WORK INSTRUCTION –
Your answer should be the exact lines of the data below from the one containing "From Stdlib Require Import PrimFloat." through the one containing "(** ** Constants (lines 10-16) *)"; please include nothing else.

RECORD SET –

(** * Store Credit Register

    A shallow embedding of [app.py], the Streamlit application that records
    deposit ("B") and withdrawal ("K") transactions in a SQLite table, and
    the properties of its data-entry, persistence and reporting flows.

    Conventions of the embedding:
    - Python [float] is IEEE binary64: Rocq's primitive [float], with the
      same operations and rounding.
    - Python [int] is unbounded: [Z].
    - Python [str] is a sequence of code points: [pystr]. Dates and times
      are the ASCII texts produced by [strftime] and compared bytewise by
      SQLite: [string].
    - [st.session_state] is the record [session]; the table [entries] is
      the record [Db.store]; both are threaded explicitly through a script
      run.
    - One script run is driven by the state of the front end: the values
      typed into the widgets since the previous run and the one button that
      was pressed, if any (a Streamlit button is true only in the run its
      press triggers).
    - [st.rerun()] and [st.stop()] end the run at once; they are not caught
      by [except Exception].
    - The SQL statements are taken to succeed: the [except] branches for a
      database error are not part of the embedding.
    - Streamlit refuses an assignment to the session-state entry of a
      widget that was already created in the run: the assignment raises,
      and the exception is an ordinary [Exception]. *)

From Stdlib Require Import ZArith NArith List String Ascii Bool Lia.
From Stdlib Require Import Permutation Sorted.
From Stdlib Require OrderedTypeEx.
From Stdlib Require Import PrimFloat.
Import ListNotations.

Set Implicit Arguments.

(** ** Python text *)

Definition pystr := list N.

(** [str.isspace] on one code point: the Unicode white space of CPython. *)
Definition isspace (c : N) : bool :=
  ((9 <=? c) && (c <=? 13) || (28 <=? c) && (c <=? 32)
   || (c =? 133) || (c =? 160) || (c =? 5760)
   || (8192 <=? c) && (c <=? 8202)
   || (c =? 8232) || (c =? 8233) || (c =? 8239) || (c =? 8287)
   || (c =? 12288))%N.

Fixpoint lstrip (s : pystr) : pystr :=
  match s with
  | [] => []
  | c :: s' => if isspace c then lstrip s' else s
  end.

Definition rstrip (s : pystr) : pystr := rev (lstrip (rev s)).

(** [s.strip()] *)
Definition strip (s : pystr) : pystr := rstrip (lstrip s).

(** Python truthiness of a [str]: non-empty. *)
Definition truthy (s : pystr) : bool :=
  match s with [] => false | _ :: _ => true end.

(** A text literal as code points (ASCII only). *)
Definition text (s : string) : pystr :=
  map N_of_ascii (list_ascii_of_string s).

(** ** Constants (lines 10-16) *)

Definition MAX_CHARGE_PERCENTAGE : float := 10.0%float.
Definition MAX_AMOUNT : float := 1000000.0%float.

(** ** What a run shows to the user

    Only the messages of [st.error], [st.success] and [st.warning] are
    kept; metrics, tables and captions carry no state. *)

Inductive message : Type :=
| ErrCannotBeNegative (field_name : string)
    (* st.error(f"{field_name} cannot be negative") *)
| ErrExceedsMaximumAllowed (field_name : string)
    (* st.error(f"{field_name} exceeds maximum allowed (...)") *)
| ErrPercentageCannotBeNegative (field_name : string)
| ErrPercentageExceedsMaximum (field_name : string)
| ErrCustomerNameRequired
    (* st.error("Customer name is required") *)
| OkEntrySaved
| ErrUnexpected
    (* st.error(f"Unexpected error: {str(e)}") *)
| OkEntryUpdated
| OkEntryDeleted
| WarnAreYouSure.

(** The error kinds the messages stand for. *)
Inductive error_kind : Type := OutOfRange | MissingField.

Definition kind_of (m : message) : option error_kind :=
  match m with
  | ErrCannotBeNegative _ | ErrExceedsMaximumAllowed _
  | ErrPercentageCannotBeNegative _ | ErrPercentageExceedsMaximum _ =>
      Some OutOfRange
  | ErrCustomerNameRequired => Some MissingField
  | _ => None
  end.

(** How a script run ends. *)
Inductive control : Type :=
| Finished   (* fell off the end of the function *)
| Rerun      (* st.rerun() *)
| Stop.      (* st.stop() *)

(** ** Validation (lines 110-128)

    A validator returns its verdict together with what it rendered. *)

Definition validate_amount (amount : float) (field_name : string)
  : bool * list message :=
  if (amount <? 0)%float then (false, [ErrCannotBeNegative field_name])
  else if (MAX_AMOUNT <? amount)%float
       then (false, [ErrExceedsMaximumAllowed field_name])
       else (true, []).


(** ** The table [entries] (lines 29-61) *)

Inductive ctype : Type := Office | Others.
Inductive pmode : Type := Cash | UPI.

Module Db.

Record row : Type := mkRow {
  id : Z;
  entry_date : string;
  entry_time : string;
  customer_type : ctype;
  customer_name : pystr;
  payment_mode : pmode;
  b_amount : float;
  b_charges : float;
  k_amount : float;
  k_charges : float;
  grand_charges : float;
  remarks : pystr
}.

(** The rows in rowid order, and the largest rowid ever handed out
    (AUTOINCREMENT). *)
Record store : Type := mkStore {
  rows : list row;
  seq : Z
}.

Definition empty : store := {| rows := []; seq := 0 |}.

Definition ids (db : store) : list Z := map id (rows db).

(** INSERT INTO entries (...) VALUES (...) (lines 388-403) *)
Definition insert (date time : string) (ct : ctype) (name : pystr)
           (pm : pmode) (b_amt b_chg k_amt k_chg total : float)
           (rm : pystr) (db : store) : store :=
  let new_id := (seq db + 1)%Z in
  {| rows := rows db ++
             [mkRow new_id date time ct name pm b_amt b_chg k_amt k_chg
                    total rm];
     seq := new_id |}.

(** UPDATE entries SET ... WHERE id=? (lines 539-547) *)
Definition update (name : pystr) (ct : ctype) (pm : pmode)
           (b_amt b_chg k_amt k_chg total : float) (rm : pystr) (eid : Z)
           (db : store) : store :=
  {| rows := map (fun r =>
                    if (id r =? eid)%Z
                    then mkRow (id r) (entry_date r) (entry_time r)
                               ct name pm b_amt b_chg k_amt k_chg total rm
                    else r) (rows db);
     seq := seq db |}.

WORKED SOLUTION –
From Stdlib Require Import PrimFloat.
Import ListNotations.

Set Implicit Arguments.

(** ** Python text *)

Definition pystr := list N.

(** [str.isspace] on one code point: the Unicode white space of CPython. *)
Definition isspace (c : N) : bool :=
  ((9 <=? c) && (c <=? 13) || (28 <=? c) && (c <=? 32)
   || (c =? 133) || (c =? 160) || (c =? 5760)
   || (8192 <=? c) && (c <=? 8202)
   || (c =? 8232) || (c =? 8233) || (c =? 8239) || (c =? 8287)
   || (c =? 12288))%N.

Fixpoint lstrip (s : pystr) : pystr :=
  match s with
  | [] => []
  | c :: s' => if isspace c then lstrip s' else s
  end.

Definition rstrip (s : pystr) : pystr := rev (lstrip (rev s)).

(** [s.strip()] *)
Definition strip (s : pystr) : pystr := rstrip (lstrip s).

(** Python truthiness of a [str]: non-empty. *)
Definition truthy (s : pystr) : bool :=
  match s with [] => false | _ :: _ => true end.

(** A text literal as code points (ASCII only). *)
Definition text (s : string) : pystr :=
  map N_of_ascii (list_ascii_of_string s).

(** ** Constants (lines 10-16) *)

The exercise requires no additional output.